Please write the following entries out once more, exactly.

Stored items

☆ ☆ ☆ ☆ ☆

(** ** The promise *)

(** What any agent may commit to, and what these rules let it. *)
Record may_commit (r : AgentRules) (c : Commitment) : Prop := mkMayCommit {
  mc_company : cm_licence c = "commercial"%string \/ cm_licence c = "enterprise"%string;
  mc_licence : default [] (AllowedLicences r) = [] \/ cm_licence c ∈ default [] (AllowedLicences r);
  mc_subscribe : cm_kind c = "subscribe"%string \/ cm_renews c = true -> MaySubscribe r = Some true;
  mc_price : 0 < default 0 (MaxCommitmentULXC r) -> cm_ulxc c <= default 0 (MaxCommitmentULXC r);
}.

(** A limit of nothing is no limit. *)
Definition within (limit spent amount : Z) : Prop := limit = 0 \/ spent + amount <= limit.

Record permits (loc : Location) (r : AgentRules) (req : AgentRequest) (at_ : Z) (ws agent : string) (amount : Z) s : Prop := mkPermits {
  ps_hours : ActiveFrom r = ""%string \/
    in_window (default 0 (clockMinutes (ActiveFrom r))) (default 0 (clockMinutes (ActiveUntil r))) (minute_of_day loc at_);
  ps_models : rq_payment req = true \/ AllowedModels r = [] \/ rq_model req ∈ AllowedModels r;
  ps_providers : rq_payment req = true \/ AllowedProviders r = [] \/ rq_provider req ∈ AllowedProviders r;
  ps_listings : default [] (AllowedListings r) = [] \/ rq_listing req = ""%string \/ rq_listing req ∈ default [] (AllowedListings r);
  ps_commits : cm_kind (rq_commitment req) = ""%string \/ may_commit r (rq_commitment req);
  ps_blocked : rq_payment req = true -> forall id, known_as s (rq_payee req) id -> id ∉ default [] (BlockedPayees r);
  ps_named : rq_payment req = true -> default [] (AllowedPayees r) = [] \/
    exists id, known_as s (rq_payee req) id /\ id ∈ default [] (AllowedPayees r);
  ps_asks : rq_payment req = true \/ default 0 (RequestsPerMinute r) <= 0 \/
    new_questions s ws agent (at_ - minute) < default 0 (RequestsPerMinute r);
  ps_one : MaxPerRequestULXC r <= 0 \/ amount <= MaxPerRequestULXC r;
  ps_hour : within (default 0 (HourlyLimitULXC r)) (spent_since s ws agent (hour_began loc at_)) amount;
  ps_day : within (DailyLimitULXC r) (spent_since s ws agent (day_began loc at_)) amount;
  ps_week : within (default 0 (WeeklyLimitULXC r)) (spent_since s ws agent (week_began loc at_)) amount;
  ps_month : within (MonthlyLimitULXC r) (spent_since s ws agent (month_began loc at_)) amount;
  ps_on_model : forall cap, default ∅ (ModelDailyLimitsULXC r) !! modelCapKey (rq_model req) = Some cap -> 0 < cap ->
    rq_payment req = true \/ spent_on_model s ws agent (rq_model req) (day_began loc at_) + amount <= cap;
  ps_on_payee : rq_payment req = true -> forall id cap, known_as s (rq_payee req) id ->
    default ∅ (PayeeDailyLimitsULXC r) !! id = Some cap -> 0 < cap -> paid_to s agent id (day_began loc at_) + amount <= cap;
  ps_approved : ApprovalAboveULXC r <= 0 \/ amount <= ApprovalAboveULXC r \/
    rq_fingerprint req <> ""%string /\
    exists id a, agent_approvals s !! id = Some a /\ ap_agent a = agent /\ ap_fingerprint a = rq_fingerprint req /\ ap_status a = Approved;
}.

☆ ☆ ☆ ☆ ☆

### RESULT
(** ** The promise *)

(** What any agent may commit to, and what these rules let it. *)
Record may_commit (r : AgentRules) (c : Commitment) : Prop := mkMayCommit {
  mc_company : cm_licence c = "commercial"%string \/ cm_licence c = "enterprise"%string;
  mc_licence : default [] (AllowedLicences r) = [] \/ cm_licence c ∈ default [] (AllowedLicences r);
  mc_subscribe : cm_kind c = "subscribe"%string \/ cm_renews c = true -> MaySubscribe r = Some true;
  mc_price : 0 < default 0 (MaxCommitmentULXC r) -> cm_ulxc c <= default 0 (MaxCommitmentULXC r);
}.

(** A limit of nothing is no limit. *)
Definition within (limit spent amount : Z) : Prop := limit = 0 \/ spent + amount <= limit.

Record permits (loc : Location) (r : AgentRules) (req : AgentRequest) (at_ : Z) (ws agent : string) (amount : Z) s : Prop := mkPermits {
  ps_hours : ActiveFrom r = ""%string \/
    in_window (default 0 (clockMinutes (ActiveFrom r))) (default 0 (clockMinutes (ActiveUntil r))) (minute_of_day loc at_);
  ps_models : rq_payment req = true \/ AllowedModels r = [] \/ rq_model req ∈ AllowedModels r;
  ps_providers : rq_payment req = true \/ AllowedProviders r = [] \/ rq_provider req ∈ AllowedProviders r;
  ps_listings : default [] (AllowedListings r) = [] \/ rq_listing req = ""%string \/ rq_listing req ∈ default [] (AllowedListings r);
  ps_commits : cm_kind (rq_commitment req) = ""%string \/ may_commit r (rq_commitment req);
  ps_blocked : rq_payment req = true -> forall id, known_as s (rq_payee req) id -> id ∉ default [] (BlockedPayees r);
  ps_named : rq_payment req = true -> default [] (AllowedPayees r) = [] \/
    exists id, known_as s (rq_payee req) id /\ id ∈ default [] (AllowedPayees r);
  ps_asks : rq_payment req = true \/ default 0 (RequestsPerMinute r) <= 0 \/
    new_questions s ws agent (at_ - minute) < default 0 (RequestsPerMinute r);
  ps_one : MaxPerRequestULXC r <= 0 \/ amount <= MaxPerRequestULXC r;
  ps_hour : within (default 0 (HourlyLimitULXC r)) (spent_since s ws agent (hour_began loc at_)) amount;
  ps_day : within (DailyLimitULXC r) (spent_since s ws agent (day_began loc at_)) amount;
  ps_week : within (default 0 (WeeklyLimitULXC r)) (spent_since s ws agent (week_began loc at_)) amount;
  ps_month : within (MonthlyLimitULXC r) (spent_since s ws agent (month_began loc at_)) amount;
  ps_on_model : forall cap, default ∅ (ModelDailyLimitsULXC r) !! modelCapKey (rq_model req) = Some cap -> 0 < cap ->
    rq_payment req = true \/ spent_on_model s ws agent (rq_model req) (day_began loc at_) + amount <= cap;
  ps_on_payee : rq_payment req = true -> forall id cap, known_as s (rq_payee req) id ->
    default ∅ (PayeeDailyLimitsULXC r) !! id = Some cap -> 0 < cap -> paid_to s agent id (day_began loc at_) + amount <= cap;
  ps_approved : ApprovalAboveULXC r <= 0 \/ amount <= ApprovalAboveULXC r \/
    rq_fingerprint req <> ""%string /\
    exists id a, agent_approvals s !! id = Some a /\ ap_agent a = agent /\ ap_fingerprint a = rq_fingerprint req /\ ap_status a = Approved;
}.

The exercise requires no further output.